Some weeks later, agents of the FBI burst into the class during math time and arrested the teacher who turned out to be a Soviet spy, sent to usurp the innocent minds of American school children through a reign of rodent-based terror.
It was only a few years later, in 3rd Grade, when Varengo first felt the cruel mantle of censorship upon his work. During the performance of his drama “The Apple Tree that Got Mad and Threw It’s Apples at the Kids,” a one-act play for Popsicle-stick puppets, his teacher abruptly brought the performance to a close when the tree uttered it’s now infamous line, “Get back here, you shit-pants little Nancy-boy, and I’ll shove these apples where the sun never shines!”
Varengo reported his teacher to the Attorney General for violation of his First Amendment rights, leading to her being removed from her position and replaced by a busty blonde number named Miss Trixie.
From that point forward Varengo became known for his cutting-edge writing, as exemplified by such now-famous works as his 1976 Bicentennial essay, “For God’s Sake, Ford. Sit Down Before You Hurt Yourself!” his college entrance essay, “Don’t Expect Me To Study if There are Beer and Pot to Consume,” and his touching self-penned wedding vows, entitled “Make Me A Sammich!”
Varengo has accumulated a literal roomful of awards over the years, having early on learned that the secret to doing so is to study the writers who have previously won those awards and break into their homes to steal them. Here is a partial list of his triumphs:
- Ernest Hemingway’s Nobel Prize for Literature
- A Hugo Award for Science Fiction, formerly in the possession of Isaac Asimov
- A Newbery Medal for Children’s Literature, once proudly displayed by Madeleine L’Engle
- Two Pulitzers, John Steinbeck’s for Grapes of Wrath and a recent acquisition, Harper Lee’s for To Kill A Mockingbird, which became available during the confusion after her passing.

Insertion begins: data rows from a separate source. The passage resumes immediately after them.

(** * Multi-module version manager: a shallow embedding of
    [src/version-manager.js] and its properties.

    JavaScript strings are sequences of UTF-16 code units, numbers are IEEE
    binary64 values, objects live in a store and are shared by reference.  The
    embedding keeps all three: strings are lists of code units, numbers are
    exact binary64 values, and the module nodes sit in a heap indexed by
    allocation order. *)

From Stdlib Require Import ZArith NArith String Ascii List Lia Bool.
From stdpp Require Import base decidable option numbers list relations.

Import ListNotations.

(** ** JavaScript strings *)

(** A string is the list of its UTF-16 code units. *)
Definition jsstring := list N.

(** [str] embeds an ASCII literal of the source. *)
Definition str (s : string) : jsstring :=
  map N_of_ascii (list_ascii_of_string s).

(** [String.prototype.startsWith]. *)
Fixpoint startsWith (s p : jsstring) {struct p} : bool :=
  match p with
  | [] => true
  | c :: p' =>
      match s with
      | [] => false
      | d :: s' => N.eqb c d && startsWith s' p'
      end
  end.

(** [String.prototype.includes]. *)
Fixpoint includes (s sub : jsstring) : bool :=
  startsWith s sub ||
  match s with
  | [] => false
  | _ :: r => includes r sub
  end.

(** ** Commit classification *)

(** The four values the [changeType] field takes. *)
Inductive ChangeType := none | patch | minor | major.

#[global] Instance ChangeType_eq_dec : EqDecision ChangeType.
Proof. solve_decision. Defined.

(** The test of the first branch of the loop of [determineChangeType]. *)
Definition isBreaking (commit : jsstring) : bool :=
  startsWith commit (str "feat!:") || includes commit (str "BREAKING CHANGE").

(** The [for] loop of [determineChangeType], started with the running
    [changeType]; the first branch returns from the function. *)
Fixpoint determineChangeType_from (changeType : ChangeType)
    (commits : list jsstring) : ChangeType :=
  match commits with
  | [] => changeType
  | commit :: rest =>
      if isBreaking commit then major
      else if startsWith commit (str "feat:") && negb (bool_decide (changeType = major))
      then determineChangeType_from minor rest
      else if startsWith commit (str "fix:") && bool_decide (changeType = none)
      then determineChangeType_from patch rest
      else determineChangeType_from changeType rest
  end.

Definition determineChangeType (commits : list jsstring) : ChangeType :=
  determineChangeType_from none commits.


(** ** JavaScript numbers *)

#[local] Open Scope Z_scope.

(** A Number is an IEEE binary64 value.  Every finite binary64 value is an
    integer multiple of [2^-1074]; [Fin k] stands for [k * 2^-1074].  The two
    zeros are one value [Fin 0]: the program only adds [1] to a number and
    prints it, and [-0 + 1 = 1] and [String(-0) = "0"]. *)
Inductive jsnum := NaN | Inf (neg : bool) | Fin (k : Z).

#[global] Instance jsnum_eq_dec : EqDecision jsnum.
Proof. solve_decision. Defined.

(** The integer [n] as a multiple of [2^-1074]. *)
Definition units (n : Z) : Z := n * 2 ^ 1074.

(** [roundPos a b] is the binary64 value nearest to [a / b] (in units of
    [2^-1074], for [0 <= a] and [0 < b]), ties to the even significand, with
    an unbounded exponent: a value of [bits] bits keeps its 53 leading bits. *)
Definition roundPos (a b : Z) : Z :=
  let e := Z.max 0 (Z.log2 (a / b) - 52) in
  let d := b * 2 ^ e in
  let q := a / d in
  let r := a mod d in
  let q' := if 2 * r <? d then q
            else if d <? 2 * r then q + 1
            else if Z.even q then q else q + 1 in
  q' * 2 ^ e.

(** Rounding of the rational [a / b * 2^-1074] to a Number; a result of
    [2^1024] or more is an infinity. *)
Definition roundRatio (a b : Z) : jsnum :=
  let m := roundPos (Z.abs a) b in
  if 2 ^ 2098 <=? m then Inf (a <? 0)
  else Fin (if a <? 0 then - m else m).

(** The Number of an integer. *)
Definition ofZ (n : Z) : jsnum := roundRatio (units n) 1.

(** The Number of [m * 10^e]. *)
Definition ofDecimal (m e : Z) : jsnum :=
  if 0 <=? e then roundRatio (units (m * 10 ^ e)) 1
  else roundRatio (units m) (10 ^ (- e)).

(** Numeric [+]. *)
Definition jsadd (x y : jsnum) : jsnum :=
  match x, y with
  | NaN, _ | _, NaN => NaN
  | Inf s, Inf t => if Bool.eqb s t then Inf s else NaN
  | Inf s, Fin _ | Fin _, Inf s => Inf s
  | Fin a, Fin b => roundRatio (a + b) 1
  end.

Definition jsneg (x : jsnum) : jsnum :=
  match x with
  | NaN => NaN
  | Inf s => Inf (negb s)
  | Fin k => Fin (- k)
  end.

(** *** Decimal digits *)

Definition isDigit (c : N) : bool := (48 <=? c)%N && (c <=? 57)%N.

Definition digitChar (d : Z) : N := Z.to_N (48 + d).

Fixpoint decDigits (fuel : nat) (n : Z) (acc : jsstring) : jsstring :=
  match fuel with
  | O => acc
  | S f =>
      let acc' := digitChar (n mod 10) :: acc in
      if n / 10 =? 0 then acc' else decDigits f (n / 10) acc'
  end.

(** The decimal digits of a non-negative integer, without leading zeros. *)
Definition dec (n : Z) : jsstring :=
  decDigits (S (Z.to_nat (Z.log2 n))) n [].

(** The value of a string of digits in base [base]. *)
Definition digitVal (c : N) : Z :=
  if isDigit c then Z.of_N c - 48
  else if (97 <=? c)%N && (c <=? 102)%N then Z.of_N c - 87
  else if (65 <=? c)%N && (c <=? 70)%N then Z.of_N c - 55
  else 99.

Definition digitsValue (base : Z) (s : jsstring) : Z :=
  fold_left (fun acc c => base * acc + digitVal c) s 0.

(** *** White space *)

(** [WhiteSpace] and [LineTerminator] of ECMAScript: what [\s] matches in a
    regular expression and what [Number] trims. *)
Definition isWhiteSpace (c : N) : bool :=
  ((9 <=? c) && (c <=? 13) || (c =? 32) || (c =? 160) || (c =? 5760)
   || (8192 <=? c) && (c <=? 8202) || (c =? 8232) || (c =? 8233)
   || (c =? 8239) || (c =? 8287) || (c =? 12288) || (c =? 65279))%N.

Fixpoint skipWhiteSpace (s : jsstring) : jsstring :=
  match s with
  | c :: r => if isWhiteSpace c then skipWhiteSpace r else s
  | [] => []
  end.

Definition trim (s : jsstring) : jsstring :=
  rev (skipWhiteSpace (rev (skipWhiteSpace s))).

- A National Book Award that William Faulkner wasn’t using anymore.
- Of course, there are numerous others, some well-known, some lesser-known, and some that turned out to be absolute garbage, barely worth the risk involved in obtaining them.
On the opposite end of the spectrum, it’s notable that Varengo was the first person ever to complete an EGOT (Emmy, Grammy, Oscar and Tony awards), completely through the use of larceny. Oh, and, in the case of the Oscar assault and battery; Sally Field is way tougher than she looks.
While his writing style has been characterized as “infused with humor and tenderness in an amalgam that makes it just shy of readable,” his B&E [Breaking and Entering] skills have been praised as “nearly flawless, leaving behind not so much as a teaspoonful of DNA in most cases.”
He has been invited to readings, usually of his rights, in the leading police stations of the U.S. and abroad.
His work has been featured on several popular television programs including “Unsolved Mysteries” and “America’s Most Wanted,” and he is a frequent contributor to the “6 O’clock News.”
When discussing his vast array of honors, Varengo is typically humble and gracious to those who no longer possess the awards, calling them “A great bunch of guys and gals who might want to consider updating their security systems.”
In “Things To Laugh About” Varengo explores the human condition in all its ridiculous permutations.